Simone Corazza

Personal information
- Date of birth: 22 March 1991 (age 35)
- Place of birth: Latisana, Italy
- Height: 1.78 m (5 ft 10 in)
- Position: Forward

Team information
- Current team: Pistoiese

Youth career
- Portogruaro

Senior career*
- Years: Team / Apps / (Gls)
- 2009–2013: Portogruaro / 62 / (16)
- 2009–2010: → Venezia (loan) / 36 / (12)
- 2010–2011: → Valenzana (loan) / 31 / (6)
- 2013–2014: Sampdoria / 0 / (0)
- 2013–2014: → Südtirol (loan) / 29 / (10)
- 2014–2017: Novara / 88 / (18)
- 2017–2019: Piacenza / 35 / (10)
- 2019–2020: Reggina / 25 / (14)
- 2020–2022: Alessandria / 68 / (18)
- 2022–2024: Cesena / 66 / (29)
- 2024–2026: Ascoli / 45 / (14)
- 2026–: Pistoiese / 0 / (0)

= Simone Corazza =

Italian footballer

Simone Corazza (born 22 March 1991) is an Italian footballer who plays for Serie D club Pistoiese.

==Biography==
On 5 July 2012 Corazza was signed by U.C. Sampdoria from Calcio Portogruaro Summaga, for €380,000 in a 4-year contract. In the same transfer window he returned to Portogruaro in a temporary deal. In 2013, he left for South Tyrol. On 9 July 2014 Corazza was signed by Novara Calcio in a temporary deal.
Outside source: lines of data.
Definition handle_breakpoints_remote : D unit :=
  _ ← activate_all_locations;
  conn ← sget remote;
  match conn with
  | None => mret tt
  | Some _ =>
      hs ← sget hardware_breakpoints;
      _ ← sfor (seqZ 0 (zlen hs)) push_watch;
      sfor (seqZ 0 (zlen hs)) drop_watch
  end.

(** The threads that stand at an address: [None] if there are none, otherwise
    those not just after a trap instruction of the program. *)
Definition tids_at (ts : list (Z * Thread)) (a : Z) : option (list Z) :=
  match filter (fun t : Z * Thread => rip t.2 = Some a) ts with
  | [] => None
  | here => Some (filter (fun t : Z * Thread => is_after_user_debug_trap_instruction t.2 = false) here).*1
  end.

Definition upd_thread (tid : Z) (f : Thread -> Thread) : D unit :=
  smodify (fun d => set_threads
    (map (fun t : Z * Thread => if t.1 =? tid then (t.1, f t.2) else t) (threads d)) d).

(** Converts a location to a hardware breakpoint while a thread stands there. *)
Definition convert_location (addresses : Z -> option (list Z)) (idx : Z) : D unit :=
  l ← get_loc idx;
  tid ← sget any_live_tid;
  match addresses (addr l), hardware l with
  | None, true =>
      _ ← deactivate_breakpoint_location idx tid;
      upd_loc idx (loc_set_hardware false)
  | Some tids, false =>
      _ ← deactivate_breakpoint_location idx tid;
      _ ← upd_loc idx (loc_set_hardware true);
      sfor tids (fun t => upd_thread t (set_ignore (Some (addr l))))
  | _, _ => mret tt
  end.
(** C1. References stay valid: whatever a breakpoint operation does, and whether it
    succeeds or fails half-way, every code location and every active hardware
    slot that names a breakpoint afterwards names one that exists and is
    active, and the pool of breakpoints stays well-formed. *)
Theorem reference_integrity d o id ids e c s :
  ref_inv d ->
  after ref_inv (add_breakpoint determine_locations binaries o d) /\
  after ref_inv (remove_breakpoint id d) /\
  after ref_inv (set_breakpoint_enabled determine_locations binaries id e d) /\
  after ref_inv (set_breakpoint_condition parse_watch_expression id c d) /\
  after ref_inv (set_data_breakpoint_stop_on_read determine_locations binaries id s d) /\
  after ref_inv (activate_breakpoints determine_locations binaries ids d) /\
  after ref_inv (arrange_handle_breakpoints d) /\
  after ref_inv (handle_breakpoints d) /\
  after ref_inv (cancel_stepping d).
Proof.
  intros Hd. split; [by apply add_breakpoint_keeps|]. split; [by apply remove_breakpoint_keeps|].
  split; [by apply set_breakpoint_enabled_keeps|]. split; [by apply set_breakpoint_condition_keeps|].
  split; [by apply set_data_breakpoint_stop_on_read_keeps|]. split; [by apply activate_breakpoints_keeps|].
  split; [by apply arrange_handle_breakpoints_keeps|]. split; [by apply handle_breakpoints_keeps|].
  by apply cancel_stepping_keeps.
Qed.

(** C22. Removing a breakpoint never fails, reports whether it existed, and does
    nothing else: the other breakpoints stay as they are, the locations lose the
    references to it and keep the others, the active hardware slots that watch
    for it are reset and the others are not, and nothing else of the state
    changes but the connection of a remote debuggee, which is told. So no
    location and no active slot names it any more. With a local debuggee it does
    not panic. *)
Theorem remove_breakpoint_complete d id :
  ref_inv d ->
  ends (fun r d' =>
      r = bool_decide (is_Some (Pool.abs (breakpoints d) !! id)) /\
      (exists p conn, d' = set_remote conn (set_hw (map (unwatched id) (hardware_breakpoints d))
          (set_locations (map (unreferenced id) (breakpoint_locations d)) (set_breakpoints p d))) /\
        Pool.abs p = delete id (Pool.abs (breakpoints d)) /\ (is_remote d = false -> conn = remote d)) /\
      (forall l lv, l ∈ breakpoint_locations d' -> RefId id lv ∉ refs l) /\
      (forall h, h ∈ hardware_breakpoints d' -> hw_active h = true -> data_breakpoint_id h <> Some id))
    (fun _ => False) (remove_breakpoint id d) /\
  (is_remote d = false -> (remove_breakpoint id d).1 <> Panic).
Proof.
  intros Hd. split; [|by apply remove_breakpoint_local_returns]. eapply ends_weaken; [| |by apply remove_breakpoint_result]; [|done].
  intros r d' (Hr&p&conn&->&Hp&Hc). split; [done|]. split; [by exists p, conn|]. cbn. split.
  - intros l lv (l0&->&_)%list_elem_of_fmap Href. cbn in Href. apply list_elem_of_In, filter_In in Href as [_ Href].
    cbn in Href. by rewrite bool_decide_true in Href.
  - intros h (h0&->&_)%list_elem_of_fmap. unfold unwatched. case_match eqn:E; [done|]. intros Ha Hid. rewrite Ha, bool_decide_true in E by done. done.
Qed.
End Refs.

(** One breakpoint, active at one location. *)
Definition sample_breakpoint : Breakpoint unit :=
  mkBreakpoint InitialExec None 0 (Ret [(32, 0)]) true true false false.
Definition sample_breakpoints : Pool (Breakpoint unit) := mkPool [mkSlot 1 (Some sample_breakpoint)] [] 2.
Definition sample_id : Id := mkId 0 1.
Definition breakpoint_debugger : Debugger unit Sim :=
  sample_debugger sample_breakpoints [sample_location 32 [RefId sample_id 0; Step SBCall] true] free_slots [] (plain_memory []).

Lemma breakpoint_debugger_refs : ref_inv breakpoint_debugger.
Proof.
  split; [|split].
  - destruct (add_refines Pool.new sample_breakpoint (inv_new) ltac:(cbn; lia)) as (id&p'&Ha&_&_&_&Hp&_).
    vm_compute in Ha. injection Ha as _ <-. exact Hp.
  - intros l id lv ->%list_elem_of_singleton Hr. cbn in Hr.
    apply elem_of_cons in Hr as [[= -> _]|Hr]; [by exists sample_breakpoint|].
    apply elem_of_cons in Hr as [?|Hr]; [done|by apply elem_of_nil in Hr].
  - intros h id Hin. unfold breakpoint_debugger, free_slots in Hin. cbn in Hin.
    repeat (apply elem_of_cons in Hin as [->|Hin]; [done|]). by apply elem_of_nil in Hin.
Qed.

Lemma reference_integrity_witness :
  let d' := (set_breakpoint_enabled (fun o => (o, Ret [(16, 0)])) [] sample_id false breakpoint_debugger).2 in
  (set_breakpoint_enabled (fun o => (o, Ret [(16, 0)])) [] sample_id false breakpoint_debugger).1 = Ret true /\
  ref_inv d' /\ map refs (breakpoint_locations d') = [[Step SBCall]].
Proof.
  destruct (reference_integrity (fun o => (o, Ret [(16, 0)])) [] (fun _ => Ret tt) breakpoint_debugger
    InitialExec sample_id [sample_id] false None true breakpoint_debugger_refs) as (_&_&H&_).
  split; [reflexivity|]. split; [exact H|reflexivity].
Defined.

Lemma remove_breakpoint_complete_witness :
  let r := remove_breakpoint sample_id breakpoint_debugger in
  r.1 = Ret true /\ Pool.abs (breakpoints r.2) !! sample_id = None /\
  map refs (breakpoint_locations r.2) = [[Step SBCall]].
Proof.
  destruct (remove_breakpoint_complete breakpoint_debugger sample_id breakpoint_debugger_refs) as [(_&(p&conn&Hd&Hp&_)&_) _].
  split; [reflexivity|]. split; [|reflexivity]. transitivity (Pool.abs p !! sample_id); [|by rewrite Hp, lookup_delete_eq].
  exact (f_equal (fun d => Pool.abs (breakpoints d) !! sample_id) Hd).
Defined.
On 10 July 2015 Corazza was signed by Novara in a definitive deal.

On 31 August 2017, he moved to Piacenza.

On 16 July 2019, he signed a 2-year contract with Reggina.

On 3 September 2020, he signed a 3-year contract with Alessandria.

On 25 July 2022, Corazza moved to Cesena on a three-year contract.

On 8 August 2024, Corazza signed a two-year contract with Ascoli.